→ Task brief
Below are records; please set down exactly the lines from the first through the one containing "intros Hm. unfold round_nearest_even.".

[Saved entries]

Lemma shr_fexp_nonneg (m e : Z) (l : location) :
  (0 <= m)%Z ->
  (0 <= shr_m (fst (shr_fexp Double.prec Double.emax m e l)))%Z.
Proof.
  intros Hm. unfold shr_fexp, shr.
  assert (H0 : (0 <= shr_m (shr_record_of_loc m l))%Z)
    by (destruct l as [| []]; exact Hm).
  destruct (_ - e)%Z; simpl; try exact H0.
  now apply (iter_pos_invariant (fun mrs => (0 <= shr_m mrs)%Z)),
    H0; [apply shr_1_nonneg].
Qed.

Lemma round_nearest_even_nonneg (m : Z) (l : location) :
  (0 <= m)%Z -> (0 <= round_nearest_even m l)%Z.
Proof.
  intros Hm. unfold round_nearest_even.
  destruct l as [| []]; try destruct (Z.even m); lia.
Qed.

Lemma binary_round_aux_not_nan (s : bool) (m e : Z) (l : location) :
  (0 <= m)%Z ->
  Double.is_nan (binary_round_aux Double.prec Double.emax s m e l) = false.
Proof.
  intros Hm. unfold binary_round_aux.
  pose proof (shr_fexp_nonneg m e l Hm) as H1.
  destruct (shr_fexp Double.prec Double.emax m e l) as [mrs' e'].
  simpl in H1.
  pose proof (shr_fexp_nonneg
                (round_nearest_even (shr_m mrs') (loc_of_shr_record mrs'))
                e' loc_Exact
                (round_nearest_even_nonneg _ _ H1)) as H2.
  destruct (shr_fexp Double.prec Double.emax _ e' loc_Exact) as [mrs'' e''].
  simpl in H2.
  destruct (shr_m mrs'') as [| p | p]; [reflexivity | | lia].
  now destruct (_ <=? _)%Z.
Qed.

Lemma binary_normalize_not_nan (m e : Z) (s : bool) :
  Double.is_nan (binary_normalize Double.prec Double.emax m e s) = false.
Proof.
  unfold binary_normalize, binary_round.
  destruct m as [| p | p]; [reflexivity | |];
    destruct (shl_align _ _ _) as [mz ez];
    now apply binary_round_aux_not_nan.
Qed.

Lemma double_add_not_nan (x y : Double.float) :
  Double.is_finite x = true -> Double.is_finite y = true ->
  Double.is_nan (Double.add x y) = false.
Proof.
  destruct x as [sx | | | sx mx ex], y as [sy | | | sy my ey];
    intros Hx Hy; try discriminate; unfold Double.add, SFadd;
    try reflexivity.
  - now destruct sx, sy.
  - apply binary_normalize_not_nan.
Qed.

(** The difference of a number and of a number or an infinity. *)
Lemma double_sub_not_nan (x y : Double.float) :
  Double.is_finite x = true -> Double.is_nan y = false ->
  Double.is_nan (Double.sub x y) = false.
Proof.
  destruct x as [sx | | | sx mx ex], y as [sy | sy | | sy my ey];
    intros Hx Hy; try discriminate; unfold Double.sub, SFsub;
    try reflexivity.
  - now destruct sx, sy.
  - apply binary_normalize_not_nan.
Qed.

Lemma double_of_int_2 : Double.of_int 2 = S754_finite false 4503599627370496 (-51).
Proof. reflexivity. Qed.

Lemma double_of_int_3 : Double.of_int 3 = S754_finite false 6755399441055744 (-51).
Proof. reflexivity. Qed.

Lemma double_halve_not_nan (x : Double.float) :
  Double.is_nan x = false ->
  Double.is_nan (Double.div x (Double.of_int 2)) = false.
Proof.
  rewrite double_of_int_2.
  destruct x as [sx | sx | | sx mx ex]; intros Hx; try discriminate;
    try reflexivity.
  unfold Double.div, SFdiv, SFdiv_core_binary.
  match goal with |- context [Z.div_eucl ?a ?b] =>
    pose proof (Z.div_eucl_eq a b ltac:(lia)) as E;
    pose proof (Z.mod_pos_bound a b ltac:(lia)) as B;
    assert (Ha : (0 <= a)%Z);
    [| unfold Z.modulo in B; destruct (Z.div_eucl a b) as [q r] eqn:Eqr]
  end.
  { destruct (_ - _ - _)%Z; try lia. apply Z.shiftl_nonneg. lia. }
  apply binary_round_aux_not_nan. nia.
Qed.

Lemma double_abs_not_nan (x : Double.float) :
  Double.is_nan x = false -> Double.is_nan (Double.abs x) = false.
Proof. now destruct x. Qed.

(** *** Sorting numbers *)

Lemma double_insert_sorted (x : Double.float) (l : list Double.float) :
  Double.is_nan x = false -> Forall (fun y => Double.is_nan y = false) l ->
  Sorted (fun a b => Double.leb a b = true) l ->
  Sorted (fun a b => Double.leb a b = true) (insert_sorted Double.leb x l).
Proof.
  intros Hx Hl Hs. induction Hs as [| y ys Hs IH Hd]; simpl.
  - repeat constructor.
  - apply Forall_cons in Hl as [Hy Hl].
    destruct (Double.leb x y) eqn:E.
    + repeat constructor; assumption.
    + assert (Hyx : Double.leb y x = true)
        by (destruct (double_leb_total x y Hx Hy); congruence).
      constructor; [now apply IH |].
      destruct Hd as [| z zs Hyz]; simpl.
      * now constructor.
      * destruct (Double.leb x z); now constructor.
Qed.

Lemma double_sort_not_nan (l : list Double.float) :
  Forall (fun y => Double.is_nan y = false) l ->
  Forall (fun y => Double.is_nan y = false) (Double.np_sort l).
Proof.
  intros H. rewrite Forall_forall in *. intros x Hx. apply H.
  apply list_elem_of_In. apply list_elem_of_In in Hx.
  apply (Permutation_in _ (sort_perm Double.leb l)), Hx.
Qed.

(** Without NaN, [np_sort] returns the values in ascending order. *)
Lemma double_np_sort_sorted (l : list Double.float) :
  Forall (fun y => Double.is_nan y = false) l ->
  Sorted (fun a b => Double.leb a b = true) (Double.np_sort l).
Proof.
  induction 1 as [| x xs Hx Hxs IH]; simpl; [constructor |].
  apply double_insert_sorted; [exact Hx | | exact IH].
  now apply double_sort_not_nan.
Qed.

Lemma double_existsb_is_nan (l : list Double.float) :
  Forall (fun y => Double.is_nan y = false) l ->
  existsb Double.is_nan l = false.
Proof. induction 1 as [| x xs Hx _ IH]; simpl; [done |]. now rewrite Hx. Qed.

Lemma double_finite_not_nan (l : list Double.float) :
  Forall (fun y => Double.is_finite y = true) l ->
  Forall (fun y => Double.is_nan y = false) l.
Proof. intros H. eapply Forall_impl; [exact H | now intros []]. Qed.

(** *** The median *)

(** The median of numbers is the median of the specification. *)
Lemma double_np_median_is_median (a : list Double.float) :
  a <> [] -> Forall (fun y => Double.is_nan y = false) a ->
  is_median a (Double.np_median a).
Proof.
  intros Hne Ha. exists (Double.np_sort a).
  split; [apply sort_perm |]. split; [now apply double_np_sort_sorted |].
  unfold Double.np_median. rewrite double_existsb_is_nan by exact Ha.
  destruct a; [done | reflexivity].
Qed.

(** The median of numbers is a number or an infinity. *)
Lemma double_np_median_not_nan (a : list Double.float) :
  a <> [] -> Forall (fun y => Double.is_finite y = true) a ->
  Double.is_nan (Double.np_median a) = false.
Proof.
  intros Hne Ha. unfold Double.np_median.
  rewrite double_existsb_is_nan by now apply double_finite_not_nan.
  destruct (Nat.eqb_spec (length a) 0) as [E | Hn];
    [destruct a; [done | discriminate E] |].
  assert (Hnth : forall i, (i < length a)%nat ->
            Double.is_finite (nth i (Double.np_sort a) Double.nan) = true).
  { intros i Hi. rewrite Forall_forall in Ha.
    apply Ha, list_elem_of_In, sort_nth_in, Hi. }
  assert (Hhalf : (length a / 2 < length a)%nat)
    by (apply Nat.div_lt; lia).
  destruct (Nat.even (length a)).
  - apply double_halve_not_nan, double_add_not_nan; apply Hnth; lia.
  - specialize (Hnth _ Hhalf). now destruct (nth _ _ _).
Qed.

(** *** The filter *)

Lemma double_keep_within_filter (lb ub : Double.float)
    (array : list Double.float) :
  Double.keep_within lb ub array
  = List.filter (fun x => Double.leb lb x && Double.leb x ub) array.
Proof.
  induction array as [| x xs IH]; [done |]. simpl. rewrite IH.
  reflexivity.
Qed.

Lemma double_filter_sublist (f : Double.float -> bool)
    (array : list Double.float) :
  List.filter f array `sublist_of` array.
Proof.
  induction array as [| x xs IH]; simpl; [constructor |].
  destruct (f x); now constructor.
Qed.

Lemma double_filter_ext (f g : Double.float -> bool)
    (array : list Double.float) :
  (forall x, f x = g x) -> List.filter f array = List.filter g array.
Proof.
  intros H. induction array as [| x xs IH]; simpl; [done |].
  now rewrite H, IH.
Qed.

(** With a deviation of zero, the two bounds compare as the median
    does. *)
Lemma double_band_zero (m d x : Double.float) :
  Double.is_zero d = true ->
  Double.leb (Double.sub m (Double.mul (Double.of_int 3) d)) x
  && Double.leb x (Double.add m (Double.mul (Double.of_int 3) d))
  = Double.eqb x m.
Proof.
  intros Hd. rewrite double_of_int_3.
  destruct d as [sd | | |]; try discriminate.
  rewrite <- double_leb_antisym.
  unfold Double.mul, SFmul, Double.sub, SFsub, Double.add, SFadd,
    Double.leb, SFleb.
  destruct m as [sm | sm | | sm mm em]; try reflexivity.
  destruct sm, sd; cbn [xorb];
    rewrite ?(double_compare_zero_l false true x),
            ?(double_compare_zero_r false true x); reflexivity.
Qed.

Lemma double_sub_diag (x : Double.float) :
  Double.is_finite x = true -> Double.is_zero (Double.sub x x) = true.
Proof.
  destruct x as [s | | | s m e]; intros H; try discriminate.
  - now destruct s.
  - unfold Double.sub, SFsub. cbv zeta. now rewrite Z.sub_diag.
Qed.

Lemma double_np_median_singleton (x : Double.float) :
  Double.is_nan x = false -> Double.np_median [x] = x.
Proof.
  intros H. unfold Double.np_median. simpl. now rewrite H.
Qed.

Lemma double_remove_outliers_unfold (array : list Double.float) :
  Double.remove_outliers array
  = List.filter
      (fun x =>
         Double.leb
           (Double.sub (Double.np_median array)
              (Double.mul (Double.of_int 3)
                 (Double.median_abs_deviation array))) x
         && Double.leb x
              (Double.add (Double.np_median array)
                 (Double.mul (Double.of_int 3)
                    (Double.median_abs_deviation array))))
      array.
Proof. unfold Double.remove_outliers. apply double_keep_within_filter. Qed.

Lemma double_remove_outliers_zero (array : list Double.float) :
  Double.is_zero (Double.median_abs_deviation array) = true ->
  Double.remove_outliers array
  = List.filter (fun x => Double.eqb x (Double.np_median array)) array.
Proof.
  intros Hd. rewrite double_remove_outliers_unfold.
  apply double_filter_ext. intros x. now apply double_band_zero.
Qed.

(** C3: in double precision, [remove_outliers] returns the values [x] of
    its input with [lb <= x <= ub], bounds included, in their input order,
    where [lb] and [ub] are [m - 3 * d] and [m + 3 * d] as the code rounds
    them; on numbers, [m] is the median of the input and [d] the median of
    the absolute deviations [|x - m|]; when [d] is zero the survivors are
    the values equal to [m]; a single number is returned unchanged. *)
Theorem remove_outliers_band (array : list Double.float) :
  let m := Double.np_median array in
  let d := Double.median_abs_deviation array in
  let lb := Double.sub m (Double.mul (Double.of_int 3) d) in
  let ub := Double.add m (Double.mul (Double.of_int 3) d) in
  Double.remove_outliers array
  = List.filter (fun x => Double.leb lb x && Double.leb x ub) array
  /\ Double.remove_outliers array `sublist_of` array
  /\ (array <> [] ->
      Forall (fun x => Double.is_finite x = true) array ->
      is_median array m
      /\ is_median (map (fun x => Double.abs (Double.sub x m)) array) d)
  /\ (Double.is_zero d = true ->
      Double.remove_outliers array
      = List.filter (fun x => Double.eqb x m) array)
  /\ (forall x, Double.is_finite x = true -> array = [x] ->
      Double.remove_outliers array = [x]).
Proof.
  cbv zeta. split; [apply double_remove_outliers_unfold |].
  split; [rewrite double_remove_outliers_unfold;
          apply double_filter_sublist |].
  split; [| split].
  - intros Hne Hfin.
    pose proof (double_finite_not_nan _ Hfin) as Hnan.
    pose proof (double_np_median_not_nan _ Hne Hfin) as Hm.
    split; [now apply double_np_median_is_median |].
    apply double_np_median_is_median; [now destruct array |].
    apply Forall_map. eapply Forall_impl; [exact Hfin |].
    intros x Hx. cbv beta.
    now apply double_abs_not_nan, double_sub_not_nan.
  - apply double_remove_outliers_zero.
  - intros x Hx ->.
    assert (Hn : Double.is_nan x = false) by now destruct x.
    assert (Hmed : Double.np_median [x] = x)
      by now apply double_np_median_singleton.
    assert (Hd : Double.is_zero (Double.median_abs_deviation [x]) = true).
    { unfold Double.median_abs_deviation. rewrite Hmed. simpl map.
      pose proof (double_sub_diag x Hx) as Hz.
      destruct (Double.sub x x) as [s | | |]; try discriminate.
      reflexivity. }
    rewrite (double_remove_outliers_zero _ Hd), Hmed. simpl.
    now rewrite double_eqb_refl.
Qed.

→ Answer section
Lemma shr_fexp_nonneg (m e : Z) (l : location) :
  (0 <= m)%Z ->
  (0 <= shr_m (fst (shr_fexp Double.prec Double.emax m e l)))%Z.
Proof.
  intros Hm. unfold shr_fexp, shr.
  assert (H0 : (0 <= shr_m (shr_record_of_loc m l))%Z)
    by (destruct l as [| []]; exact Hm).
  destruct (_ - e)%Z; simpl; try exact H0.
  now apply (iter_pos_invariant (fun mrs => (0 <= shr_m mrs)%Z)),
    H0; [apply shr_1_nonneg].
Qed.

Lemma round_nearest_even_nonneg (m : Z) (l : location) :
  (0 <= m)%Z -> (0 <= round_nearest_even m l)%Z.
Proof.
  intros Hm. unfold round_nearest_even.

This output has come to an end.